Of all the lines in the entries, how many carry the word "None"? The reply is that number and no more.

[Saved entries]
===============
(** C2.  Whatever the environment, the expander returns its argument as it
    was given.  Neither substitution branch can be taken: wherever the search
    for the next dollar or closing brace stops, the dollar test on the
    character at the scan start fails, and so does the brace test. *)
Theorem expandVariables_identity :
  (forall (w : World) (str : string), expandVariables w str = Ret str) /\
  (forall (str : string) (start end_ : nat) (c : ascii),
      Cxx.find_first_of str "$}" start = Some end_ ->
      Cxx.index str start = Ret c ->
      Ascii.eqb c dollar && (start + 1 <? end_)%nat = false /\
      brace_test str start end_ c = Ret false).
Proof.
  split; [exact expandVariables_id|].
  intros str start end_ c E I. split.
  - eapply dollar_test_false; eauto.
  - now apply brace_test_false.
Qed.

Lemma expandVariables_identity_witness :
  Cxx.find_first_of "${NAME}" "$}" 1 = Some 6 /\
  Cxx.index "${NAME}" 1 = Ret open_brace /\
  Ascii.eqb open_brace dollar && (1 + 1 <? 6)%nat = false /\
  brace_test "${NAME}" 1 6 open_brace = Ret false.
Proof.
  split; [reflexivity|]. split; [reflexivity|].
  apply (proj2 expandVariables_identity "${NAME}" 1 6 open_brace);
    reflexivity.
Defined.

(** C1.  With [NAME=bob] the expander leaves both "hello $NAME!" and
    "hello ${NAME}!" untouched; neither comes back as "hello bob!".  With
    [NAME] unset neither comes back as "hello !". *)
Theorem expandVariables_leaves_references :
  expandVariables world_bob "hello $NAME!" = Ret "hello $NAME!" /\
  expandVariables world_bob "hello ${NAME}!" = Ret "hello ${NAME}!" /\
  expandVariables world_bob "hello $NAME!" <> Ret "hello bob!" /\
  expandVariables world_bob "hello ${NAME}!" <> Ret "hello bob!" /\
  getenv world_no_shell "NAME" = None /\
  expandVariables world_no_shell "hello $NAME!" <> Ret "hello !" /\
  expandVariables world_no_shell "hello ${NAME}!" <> Ret "hello !".
Proof.
  repeat split; try reflexivity; vm_compute; discriminate.
Qed.

(** ** Echo *)

Section Echo.
Import Cxx CxxFacts.
Variable w : World.

Lemma vec_index_skipn {A} (v : list A) i a rest :
  skipn i v = a :: rest -> vec_index v i = Ret a /\ skipn (S i) v = rest.
Proof.
  revert v; induction i as [|i IH]; intros v H.
  - destruct v; simpl in H; [discriminate|]. injection H as -> ->. auto.
  - destruct v; simpl in H; [discriminate|]. apply IH in H. exact H.
Qed.

(** [count] rounds from index [from], all of them inside [args]. *)
Lemma echo_loop_spec args count from cout :
  from + count <= List.length args ->
  for_loop count from (echo_body w args) cout =
  Ret (cout ++ spaced (firstn count (skipn from args))).
Proof.
  revert from cout. induction count as [|count IH]; intros from cout H; simpl.
  - now rewrite append_nil_r.
  - destruct (skipn from args) as [|a rest] eqn:Sk.
    + assert (HL := length_skipn from args). rewrite Sk in HL.
      simpl in HL. lia.
    + destruct (vec_index_skipn _ _ _ _ Sk) as [I Sk'].
      unfold echo_body at 1. rewrite I. simpl.
      rewrite expandVariables_id. simpl.
      rewrite IH by lia. rewrite Sk'. simpl.
      now rewrite !append_assoc.
Qed.

Lemma EchoCommand_execute_spec args :
  EchoCommand_execute w args = Ret (spaced (tl args) ++ endl).
Proof.
  unfold EchoCommand_execute.
  destruct args as [|name words]; [reflexivity|].
  rewrite echo_loop_spec by (simpl; lia). simpl.
  now rewrite Nat.sub_0_r, firstn_all.
Qed.

End Echo.

(** C7.  For every token sequence the echo command writes, for each token
    after the first and in their order, the token as the expander returns it
    and one space, and then one newline; a sequence with no token after the
    first writes the newline alone; echo a b writes "a b " and the newline. *)
Theorem EchoCommand_execute_output :
  (forall (w : World) (args : list string),
      exists expanded,
        Forall2 (fun arg e => expandVariables w arg = Ret e) (tl args) expanded /\
        EchoCommand_execute w args =
        Ret (fold_right (fun e rest => e ++ " " ++ rest) "" expanded ++ endl)) /\
  (forall (w : World) (name : string),
      EchoCommand_execute w [name] = Ret endl /\
      EchoCommand_execute w [] = Ret endl) /\
  (forall w : World,
      EchoCommand_execute w ["echo"; "a"; "b"] =
      Ret (String "a" (String " " (String "b" (String " "
             (String (ascii_of_nat 10) EmptyString)))))).
Proof.
  split; [|split].
  - intros w args. exists (tl args). split.
    + induction (tl args); constructor; auto using expandVariables_id.
    + apply EchoCommand_execute_spec.
  - intros w name. now rewrite !EchoCommand_execute_spec.
  - intros w. now rewrite EchoCommand_execute_spec.
Qed.

(** ** The history listing *)

Section History.
Import CxxFacts.

Lemma cut_line_lines c s :
  lines_of (String c s) =
  fst (cut_line (String c s)) :: lines_of (snd (cut_line (String c s))).
Proof.
  revert c; induction s as [|d s IH]; intros c; simpl.
  - destruct (Ascii.eqb c _); reflexivity.
  - destruct (Ascii.eqb c _) eqn:Ec; [reflexivity|].
    specialize (IH d). simpl in IH. rewrite IH.
    destruct (Ascii.eqb d _); simpl; [reflexivity|].
    destruct (cut_line s); reflexivity.
Qed.

Lemma cut_line_shorter c s :
  String.length (snd (cut_line (String c s))) < String.length (String c s).
Proof.
  revert c; induction s as [|d s IH]; intros c; simpl.
  - destruct (Ascii.eqb c _); simpl; lia.
  - destruct (Ascii.eqb c _); simpl; [lia|].
    specialize (IH d). simpl in IH.
    destruct (Ascii.eqb d _); simpl in *; [lia|].
    destruct (cut_line s); simpl in *; lia.
Qed.

(** The loop, entered with [count] for the next line: it lists what is
    unread if the counter can count that far, and overflows if not. *)
Lemma HistoryCommand_loop_spec fuel unread count cout :
  String.length unread < fuel ->
  (count <= INT_MAX)%Z ->
  HistoryCommand_loop fuel unread count cout =
  if (count + Z.of_nat (List.length (lines_of unread)) <=? INT_MAX)%Z
  then Ret (cout ++ numbered count (lines_of unread))
  else Undefined.
Proof.
  revert unread count cout.
  induction fuel as [|fuel IH]; intros unread count cout Hf Hc; [lia|].
  destruct unread as [|c s].
  - cbn [HistoryCommand_loop getline lines_of List.length numbered].
    rewrite append_nil_r.
    destruct (Z.leb_spec (count + Z.of_nat 0) INT_MAX); [reflexivity | lia].
  - cbn [HistoryCommand_loop getline].
    assert (HL := cut_line_lines c s). assert (HS := cut_line_shorter c s).
    destruct (cut_line (String c s)) as [line rest].
    cbn [fst snd] in HL, HS. rewrite HL.
    cbn [List.length numbered]. rewrite Nat2Z.inj_succ.
    destruct (Z.eqb_spec count INT_MAX) as [->|Hne].
    + destruct (Z.leb_spec (INT_MAX + Z.succ (Z.of_nat (List.length (lines_of rest))))
                           INT_MAX); [lia | reflexivity].
    + rewrite IH by lia.
      replace (count + 1 + Z.of_nat (List.length (lines_of rest)))%Z
        with (count + Z.succ (Z.of_nat (List.length (lines_of rest))))%Z by lia.
      destruct (_ <=? _)%Z; [|reflexivity].
      now rewrite !append_assoc.
Qed.

Lemma HistoryCommand_execute_spec w content :
  open_for_reading w HISTORY_FILE = Some content ->
  HistoryCommand_execute w =
  if (Z.of_nat (List.length (lines_of content)) <? INT_MAX)%Z
  then Ret (numbered 1 (lines_of content))
  else Undefined.
Proof.
  intros H. unfold HistoryCommand_execute. rewrite H.
  rewrite HistoryCommand_loop_spec by (unfold INT_MAX; lia).
  destruct (Z.ltb_spec (Z.of_nat (List.length (lines_of content))) INT_MAX);
    destruct (Z.leb_spec (1 + Z.of_nat (List.length (lines_of content))) INT_MAX);
    try lia; reflexivity.
Qed.

Lemma lines_of_newlines n : lines_of (newlines n) = repeat "" n.
Proof. induction n; simpl; congruence. Qed.

End History.

(** C8, as the code has it.  A log that opens with fewer than [INT_MAX]
    lines is listed line by line in file order, each line behind its 1-based
    index, a dot and a space, and each ended by a newline; a log that cannot
    be opened gives no output and no failure. *)
Theorem HistoryCommand_execute_listing :
  (forall (w : World) (content : string),
      open_for_reading w HISTORY_FILE = Some content ->
      (Z.of_nat (List.length (lines_of content)) < INT_MAX)%Z ->
      HistoryCommand_execute w = Ret (numbered 1 (lines_of content))) /\
  (forall w : World,
      open_for_reading w HISTORY_FILE = None ->
      HistoryCommand_execute w = Ret "").
Proof.
  split.
  - intros w content H B. rewrite (HistoryCommand_execute_spec _ _ H).
    destruct (Z.ltb_spec (Z.of_nat (List.length (lines_of content))) INT_MAX);
      [reflexivity | lia].
  - intros w H. unfold HistoryCommand_execute. now rewrite H.
Qed.

Lemma HistoryCommand_execute_listing_witness :
  lines_of ("ls" ++ endl ++ "echo hi" ++ endl ++ "myhistory" ++ endl) =
  ["ls"; "echo hi"; "myhistory"] /\
  HistoryCommand_execute world_log3 =
  Ret ("1. ls" ++ endl ++ "2. echo hi" ++ endl ++ "3. myhistory" ++ endl) /\
  HistoryCommand_execute world_bob = Ret "".
Proof.
  split; [reflexivity|]. split.
  - apply (proj1 HistoryCommand_execute_listing world_log3
             ("ls" ++ endl ++ "echo hi" ++ endl ++ "myhistory" ++ endl));
      [reflexivity | vm_compute; reflexivity].
  - apply (proj2 HistoryCommand_execute_listing world_bob). reflexivity.
Defined.

(** C8 as stated fails on a log of [INT_MAX] lines: the history file opens,
    and incrementing the [int] counter after the last line overflows. *)
Lemma HistoryCommand_execute_overflow :
  open_for_reading world_long_log HISTORY_FILE = Some long_log /\
  Z.of_nat (List.length (lines_of long_log)) = INT_MAX /\
  HistoryCommand_execute world_long_log = Undefined.
Proof.
  assert (L : Z.of_nat (List.length (lines_of long_log)) = INT_MAX).
  { unfold long_log. rewrite lines_of_newlines, repeat_length.
    apply Z2Nat.id. discriminate. }
  split; [reflexivity|]. split; [exact L|].
  rewrite (HistoryCommand_execute_spec world_long_log long_log eq_refl), L.
  reflexivity.
Qed.

(** ** The classifier *)

Section Classifier.

Lemma ends_in_marker_snoc body :
  ends_in_background_marker (body ++ [BACKGROUND_PROCESS]) = true.
Proof.
  unfold ends_in_background_marker.
  destruct (body ++ [BACKGROUND_PROCESS])%list eqn:E.
  - destruct body; discriminate.
  - rewrite <- E, last_last. reflexivity.
Qed.

Lemma ends_in_marker_plain tokens :
  last tokens "" <> BACKGROUND_PROCESS ->
  ends_in_background_marker tokens = false.
Proof.
  intros H. unfold ends_in_background_marker.
  destruct tokens; auto. now apply String.eqb_neq.
Qed.

(** What is built from the tokens [body] left after the marker is gone. *)
Lemma classify_marked token0 rest :
  classify ((token0 :: rest) ++ [BACKGROUND_PROCESS]) =
  Ret (if token0 =? EXIT_COMMAND then ExitCommand
       else if token0 =? "myhistory" then HistoryCommand
       else if token0 =? "echo" then EchoCommand (token0 :: rest)
       else ExternalCommand (token0 :: rest) true).
Proof.
  unfold classify. rewrite ends_in_marker_snoc, removelast_last.
  cbn [Cxx.vec_index nth_error bind].
  repeat destruct (token0 =? _); reflexivity.
Qed.

Lemma classify_unmarked token0 rest :
  last (token0 :: rest) "" <> BACKGROUND_PROCESS ->
  classify (token0 :: rest) =
  Ret (if token0 =? EXIT_COMMAND then ExitCommand
       else if token0 =? "myhistory" then HistoryCommand
       else if token0 =? "echo" then EchoCommand (token0 :: rest)
       else ExternalCommand (token0 :: rest) false).
Proof.
  intros H. unfold classify. rewrite ends_in_marker_plain by auto.
  cbn [Cxx.vec_index nth_error bind].
  repeat destruct (token0 =? _); reflexivity.
Qed.

(** A non-empty sequence ends in the marker or it does not. *)
Lemma marker_or_not (tokens : list string) :
  tokens <> [] ->
  exists body flag,
    (tokens = (body ++ [BACKGROUND_PROCESS])%list /\ flag = true) \/
    (tokens = body /\ last body "" <> BACKGROUND_PROCESS /\ flag = false).
Proof.
  intros H. destruct (String.eqb_spec (last tokens "") BACKGROUND_PROCESS) as [E|N].
  - exists (removelast tokens), true. left. split; auto.
    rewrite <- E. now apply app_removelast_last.
  - exists tokens, false. right. auto.
Qed.

End Classifier.

(** C5.  On a line that gives no token ("", blanks only) and on a line whose
    only token is the background marker, the classifier reads token 0 of an
    empty vector: its outcome is the undefined one, and no condition is
    reported to the caller. *)
Theorem createCommand_empty_undefined :
  splitString "" SPACE = Ret [] /\
  createCommand "" = Undefined /\
  createCommand "   " = Undefined /\
  splitString "&" SPACE = Ret ["&"] /\
  createCommand "&" = Undefined /\
  classify [] = Undefined /\
  classify [BACKGROUND_PROCESS] = Undefined.
Proof. repeat split; reflexivity. Qed.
===============
FINAL ANSWER — 2